** Opening Material for this exercise block **

(** ** [ParseRate] *)
Inductive rate_error := RateShape | RateCount | RatePeriod | RateBurst.

Definition positive_int (s : string) : option Z :=
  match ParseInt s with Ok n => if n <? 1 then None else Some n | Err _ => None end.

Definition ParseRate (s : string) : result rate_error Rate :=
  let '(spec, burst, hasBurst) := CutByte (TrimSpace s) ":" in
  let '(count, period, ok) := CutByte spec "/" in
  if negb ok then Err RateShape
  else match positive_int count with
       | None => Err RateCount
       | Some n =>
           match ParseDuration period with
           | None => Err RatePeriod
           | Some d =>
               if d <=? 0 then Err RatePeriod
               else if hasBurst : bool then
                 match positive_int burst with
                 | None => Err RateBurst
                 | Some b => Ok (MkRate n d b)
                 end
               else Ok (MkRate n d n)
           end
       end.

(** ** Log sinks *)
Inductive Level := LevelDebug | LevelInfo | LevelWarn | LevelError.
Record spec := Spec { sp_stdout : bool; sp_path : string; sp_level : Level; sp_json : bool; sp_maxSizeMB : Z; sp_maxFiles : Z }.

Section logging.
Context `{UnicodeCase}.

Definition parseLevel (v : string) : option Level :=
  let v := ToLower v in
  if String.eqb v "debug" then Some LevelDebug
  else if String.eqb v "info" then Some LevelInfo
  else if String.eqb v "warn" then Some LevelWarn
  else if String.eqb v "error" then Some LevelError
  else None.

Definition parseMaxSizeMB (v : string) : option Z :=
  let t := ToLower (TrimSpace v) in
  positive_int (TrimSuffix (TrimSuffix t "mb") "m").

(** The spec so far, whether an output was given, and the format if one was. *)
Record spec_acc := SpecAcc { sa_spec : spec; sa_output : bool; sa_format : option bool }.
Definition spec_start : spec_acc := SpecAcc (Spec false "" LevelInfo false 50 20) false None.

Definition spec_field (a : spec_acc) (f : string) : option spec_acc :=
  let f := TrimSpace f in
  if String.eqb f "" then Some a
  else
    let '(k, v, ok) := CutByte f "=" in
    if negb ok then None
    else
      let k := TrimSpace (ToLower k) in
      let v := TrimSpace v in
      let s := sa_spec a in
      if String.eqb k "output" then
        if sa_output a then None
        else if String.eqb v "std" then
          Some (SpecAcc (Spec true (sp_path s) (sp_level s) (sp_json s) (sp_maxSizeMB s) (sp_maxFiles s)) true (sa_format a))
        else if String.eqb v "" then None
        else Some (SpecAcc (Spec (sp_stdout s) v (sp_level s) (sp_json s) (sp_maxSizeMB s) (sp_maxFiles s)) true (sa_format a))
      else if String.eqb k "level" then
        match parseLevel v with
        | None => None
        | Some l => Some (SpecAcc (Spec (sp_stdout s) (sp_path s) l (sp_json s) (sp_maxSizeMB s) (sp_maxFiles s)) (sa_output a) (sa_format a))
        end
      else if String.eqb k "format" then
        let v := ToLower v in
        if String.eqb v "text" then Some (SpecAcc s (sa_output a) (Some false))
        else if String.eqb v "json" then Some (SpecAcc s (sa_output a) (Some true))
        else None
      else if String.eqb k "maxsize" then
        match parseMaxSizeMB v with
        | None => None
        | Some n => Some (SpecAcc (Spec (sp_stdout s) (sp_path s) (sp_level s) (sp_json s) n (sp_maxFiles s)) (sa_output a) (sa_format a))
        end
      else if String.eqb k "maxfiles" then
        match ParseInt v with
        | Ok n => if n <? 0 then None
                  else Some (SpecAcc (Spec (sp_stdout s) (sp_path s) (sp_level s) (sp_json s) (sp_maxSizeMB s) n) (sa_output a) (sa_format a))
        | Err _ => None
        end
      else None.

Fixpoint spec_fields (a : spec_acc) (fs : list string) : option spec_acc :=
  match fs with
  | [] => Some a
  | f :: fs' => match spec_field a f with None => None | Some a' => spec_fields a' fs' end
  end.

Definition parseSpec (raw : string) : option spec :=
  match spec_fields spec_start (SplitByte raw ";") with
  | None => None
  | Some a =>
      if negb (sa_output a) then None
      else
        let s := sa_spec a in
        Some (Spec (sp_stdout s) (sp_path s) (sp_level s)
                (match sa_format a with Some j => j | None => negb (sp_stdout s) end) (sp_maxSizeMB s) (sp_maxFiles s))
  end.

Fixpoint parse_specs (l : list string) : option (list spec) :=
  match l with
  | [] => Some []
  | raw :: l' =>
      match parseSpec raw with
      | None => None
      | Some s => match parse_specs l' with None => None | Some out => Some (s :: out) end
      end
  end.

Definition parseAll (specs : list string) : option (list spec) :=
  parse_specs (match specs with [] => ["output=std;level=info"] | _ => specs end).

Definition ParseSpecs (specs : list string) : bool := bool_decide (is_Some (parseAll specs)).
End logging.

(** ** The environment of [Validate] *)
Inductive stat_result := StatFile | StatDir | StatMissing | StatError.

(** What [redis.ParseFailoverURL] gives. *)
Record FailoverOptions := {
  fo_MasterName : string; fo_RouteByLatency : bool; fo_RouteRandomly : bool; fo_ReplicaOnly : bool
}.

Class ConfigEnv := {
  SplitHostPort : string → option (string * string);
  stat : string → stat_result;
  ParseAddr : string → option (bool * string);      (* unspecified, zone *)
  NewDsn : string → bool;
  Getenv : string → string;
  fold_unicode : string → string → bool;            (* [EqualFold] beyond ASCII *)
  has_master_name : string → option bool;           (* the URL's query, if it parses *)
  parse_single : string → bool;
  parse_failover : string → option FailoverOptions;
  config_case :: UnicodeCase
}.

Section validate.
Context `{ConfigEnv}.

Definition ascii_only (s : string) : bool := str_forall is_ascii_byte s.
Definition EqualFold (a b : string) : bool :=
  if ascii_only a && ascii_only b then String.eqb (str_map lower_byte a) (str_map lower_byte b) else fold_unicode a b.

(** [ParseRedisURL]: a [master_name] in the query selects the failover client. *)
Definition ParseRedisURL (u : string) : bool :=
  match has_master_name u with
  | None => false
  | Some false => parse_single u
  | Some true =>
      match parse_failover u with
      | None => false
      | Some f => negb (String.eqb (fo_MasterName f) "") && negb (fo_RouteByLatency f || fo_RouteRandomly f) && negb (fo_ReplicaOnly f)
      end
  end.

Definition ChallengeDNS01 : string := "dns-01".
Definition ChallengeHTTP01 : string := "http-01".
Definition ChallengeTLSALPN01 : string := "tls-alpn-01".
Definition bandwidthFloorBytesPerSec : Z := Wire.ChunkSize.
Definition shortlivedLifetime : Z := 160 * hour.
Definition MaxACMEAttemptTimeout : Z := 100 * second.

Record ServeCmd := {
  Listen : string; InternalListen : string; TunnelDomain : string; EnrollHost : string; ControlHost : string;
  NamePrefix : string; NameLength : Z; PublicIP : string; DialBackHTTPS : bool; DialBackMTLS : bool;
  MeshListen : string; MeshAdvertise : string; MeshPoolSize : Z; MeshCertTTL : Z; MaxClients : Z;
  RedisURL : string; CACert : string; CAKey : string; CertValidity : Z;
  S3Endpoint : string; S3Region : string; S3Bucket : string; S3AccessKey : string; S3SecretKey : string; S3ForcePathStyle : bool; ConnLogDir : string;
  RegistryClaimTimeout : Z; RegistryClaimSettle : Z;
  AttestSignerDigestFile : string; AttestRootURL : string; AttestStatusURL : string; AttestRefresh : Z;
  AttestStatusMaxStale : Z; AttestationOptional : bool;
  ACMEDirLE : string; ACMEDirGTS : string; ACMEDirZeroSSL : string; ACMEEmail : string; ACMELEProfile : string; ACMEGTSValidity : Z;
  ACMEEABZeroSSLKID : string; ACMEEABZeroSSLHMAC : string; ACMEAccountDir : string; ACMEDNSProvider : string;
  ACMEGTSAccounts : list string;
  ACMEBudgetLEDomain : string; ACMEBudgetLEOrders : string; ACMEBudgetLEName : string; ACMEBudgetGTSOrders : string;
  ACMEBudgetGTSRequests : string; ACMEBudgetGTSCertPolls : string; ACMEBudgetZeroSSLOrders : string; ACMEBudgetZeroSSLRequests : string;
  ACMEAttemptTimeoutLE : Z; ACMEAttemptTimeoutGTS : Z; ACMEAttemptTimeoutZeroSSL : Z;
  ACMEPollFirstLE : Z; ACMEPollFirstGTS : Z; ACMEPollFirstZeroSSL : Z; ACMEPollInterval : Z;
  ACMEChallengeLE : string; ACMEChallengeGTS : string; ACMEChallengeZeroSSL : string; ACMEHTTPListen : string;
  ACMEDNSResolvers : list string; ACMEDNSSkipPropagationCheck : bool;
  ACMECooldownDefault : Z; ACMEBackoffInitial : Z; ACMEBackoffMax : Z; ACMERenewMargin : Z; IssuePerWeek : Z;
  LimitTrafficDay : string; LimitTrafficWeek : string; LimitConnRate : Z; LimitStreamPending : Z; LimitDialBackTimeout : Z;
  LimitConnIdle : Z; LimitConnMinRate : string; LimitConnMinGrace : Z; LimitConnEvictIdle : Z; LimitConnProtectRate : string;
  HandshakeTimeout : Z; ControlPingInterval : Z; RouteTTL : Z; DBIPCountryLiteCSV : string; BanFile : list string; BanPoll : Z;
  LimitBandwidth : string; LimitPackets : Z; LimitConcurrent : Z; LimitEnrollHour : Z; LimitEnrollMinute : Z; LimitEnrollBody : string;
  PredrainWait : Z; ShutdownGrace : Z; Log : list string;
  SentryDSN : string; SentryEnvironment : string; SentryTracesSampleRate : float64
}.

Implicit Type c : ServeCmd.

(** ** Derived values *)
Definition set (s : string) : bool := negb (String.eqb s "").
Definition LEEnabled c : bool := set (ACMEDirLE c).
Definition GTSEnabled c : bool := negb (bool_decide (ACMEGTSAccounts c = [])).
Definition ZeroSSLEnabled c : bool := set (ACMEEABZeroSSLKID c) && set (ACMEEABZeroSSLHMAC c).

Definition UsesChallenge c (method : string) : bool :=
  (LEEnabled c && String.eqb (ACMEChallengeLE c) method) || (GTSEnabled c && String.eqb (ACMEChallengeGTS c) method) ||
  (ZeroSSLEnabled c && String.eqb (ACMEChallengeZeroSSL c) method).

Definition ServesPlainHTTP c : bool := UsesChallenge c ChallengeHTTP01 || negb (DialBackHTTPS c).

Definition drainGraceMargin : Z := 5 * second.
Definition DrainGrace c : Z := wrap64 (LimitConnIdle c + drainGraceMargin).

Definition JoinHostPort (host port : string) : string :=
  if ContainsByte host ":" then "[" +:+ host +:+ "]:" +:+ port else host +:+ ":" +:+ port.
Definition publicAddr (ip listen : string) : option string :=
  match SplitHostPort listen with None => None | Some (_, port) => Some (JoinHostPort ip port) end.
Definition EdgePublicAddr c : option string := publicAddr (PublicIP c) (Listen c).
Definition DialBackAddr c : option string :=
  if DialBackHTTPS c then EdgePublicAddr c else publicAddr (PublicIP c) (ACMEHTTPListen c).

(** ** The checks *)
Definition label_byte (b : ascii) : bool :=
  let z := cZ b in ((97 <=? z) && (z <=? 122)) || ((48 <=? z) && (z <=? 57)) || (z =? 45).

Definition hostPort (s : string) : bool := bool_decide (is_Some (SplitHostPort s)).

Definition numericPort (listen : string) : bool :=
  match SplitHostPort listen with
  | None => false
  | Some (_, port) => match ParseInt port with Ok p => (1 <=? p) && (p <=? 65535) | Err _ => false end
  end.

Definition checkReadable (path : string) : bool :=
  set path && match stat path with StatFile | StatDir => true | _ => false end.

Definition lower_alnum (b : ascii) : bool := label_byte b && negb (cZ b =? 45).
(** [gtsAccountRe]: a letter or digit and up to 62 more, or hyphens. *)
Definition gtsAccountRe (s : string) : bool :=
  match s with
  | "" => false
  | String b s' => lower_alnum b && str_forall label_byte s' && (String.length s' <=? 62)%nat
  end.

Fixpoint validGTSAccounts_from (seen ids : list string) : bool :=
  match ids with
  | [] => true
  | id :: ids' =>
      gtsAccountRe id && negb (String.eqb id "letsencrypt" || String.eqb id "zerossl") &&
      negb (bool_decide (id ∈ seen)) && validGTSAccounts_from (id :: seen) ids'
  end.
Definition validGTSAccounts : list string → bool := validGTSAccounts_from [].

Definition challengeOK (method : string) (allowALPN : bool) : bool :=
  String.eqb method ChallengeDNS01 || String.eqb method ChallengeHTTP01 || (allowALPN && String.eqb method ChallengeTLSALPN01).

Definition httpURL (u : string) : bool := HasPrefix u "http://" || HasPrefix u "https://".
Definition rateOK (s : string) : bool := is_ok (ParseRate s).
Definition sizeOK (s : string) : bool := match ParseByteSize s with Ok n => 1 <=? n | Err _ => false end.
Definition bytes_of (s : string) : Z := match ParseByteSize s with Ok n => n | Err _ => 0 end.
Definition resolverOK (r : string) : bool := set (TrimSpace r) && (negb (ContainsByte r ":") || hostPort r).

(** A check: the flag it reports, and whether it holds. *)
Definition checks_names c : list (string * bool) :=
  [("--name-length", (6 <=? NameLength c) && (NameLength c <=? 32));
   ("--name-prefix length", Z.of_nat (String.length (NamePrefix c)) + NameLength c <=? 63);
   ("--name-prefix", str_forall label_byte (ToLower (NamePrefix c)));
   ("--name-prefix hyphen", negb (HasPrefix (NamePrefix c) "-"));
   ("--listen", hostPort (Listen c)); ("--mesh-listen", hostPort (MeshListen c)); ("--internal-listen", hostPort (InternalListen c));
   ("--ca-cert", checkReadable (CACert c)); ("--ca-key", checkReadable (CAKey c));
   ("--attest-signer-digest-file", checkReadable (AttestSignerDigestFile c));
   ("--tunnel-domain", set (TunnelDomain c) && ContainsByte (TunnelDomain c) ".");
   ("--enroll-host", set (EnrollHost c) && ContainsByte (EnrollHost c) ".");
   ("--control-host", set (ControlHost c) && ContainsByte (ControlHost c) ".");
   ("--enroll-host and --control-host", negb (EqualFold (EnrollHost c) (ControlHost c)));
   ("--redis-url", ParseRedisURL (RedisURL c))].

** Closing Material for this exercise block **

> _Exercise aim_
Exact reproduction is required. Give the lines of the data from its first line through the line containing "let t := ToLower (TrimSpace v) in", and no others.

> _Result_
(** ** [ParseRate] *)
Inductive rate_error := RateShape | RateCount | RatePeriod | RateBurst.

Definition positive_int (s : string) : option Z :=
  match ParseInt s with Ok n => if n <? 1 then None else Some n | Err _ => None end.

Definition ParseRate (s : string) : result rate_error Rate :=
  let '(spec, burst, hasBurst) := CutByte (TrimSpace s) ":" in
  let '(count, period, ok) := CutByte spec "/" in
  if negb ok then Err RateShape
  else match positive_int count with
       | None => Err RateCount
       | Some n =>
           match ParseDuration period with
           | None => Err RatePeriod
           | Some d =>
               if d <=? 0 then Err RatePeriod
               else if hasBurst : bool then
                 match positive_int burst with
                 | None => Err RateBurst
                 | Some b => Ok (MkRate n d b)
                 end
               else Ok (MkRate n d n)
           end
       end.

(** ** Log sinks *)
Inductive Level := LevelDebug | LevelInfo | LevelWarn | LevelError.
Record spec := Spec { sp_stdout : bool; sp_path : string; sp_level : Level; sp_json : bool; sp_maxSizeMB : Z; sp_maxFiles : Z }.

Section logging.
Context `{UnicodeCase}.

Definition parseLevel (v : string) : option Level :=
  let v := ToLower v in
  if String.eqb v "debug" then Some LevelDebug
  else if String.eqb v "info" then Some LevelInfo
  else if String.eqb v "warn" then Some LevelWarn
  else if String.eqb v "error" then Some LevelError
  else None.

Definition parseMaxSizeMB (v : string) : option Z :=
  let t := ToLower (TrimSpace v) in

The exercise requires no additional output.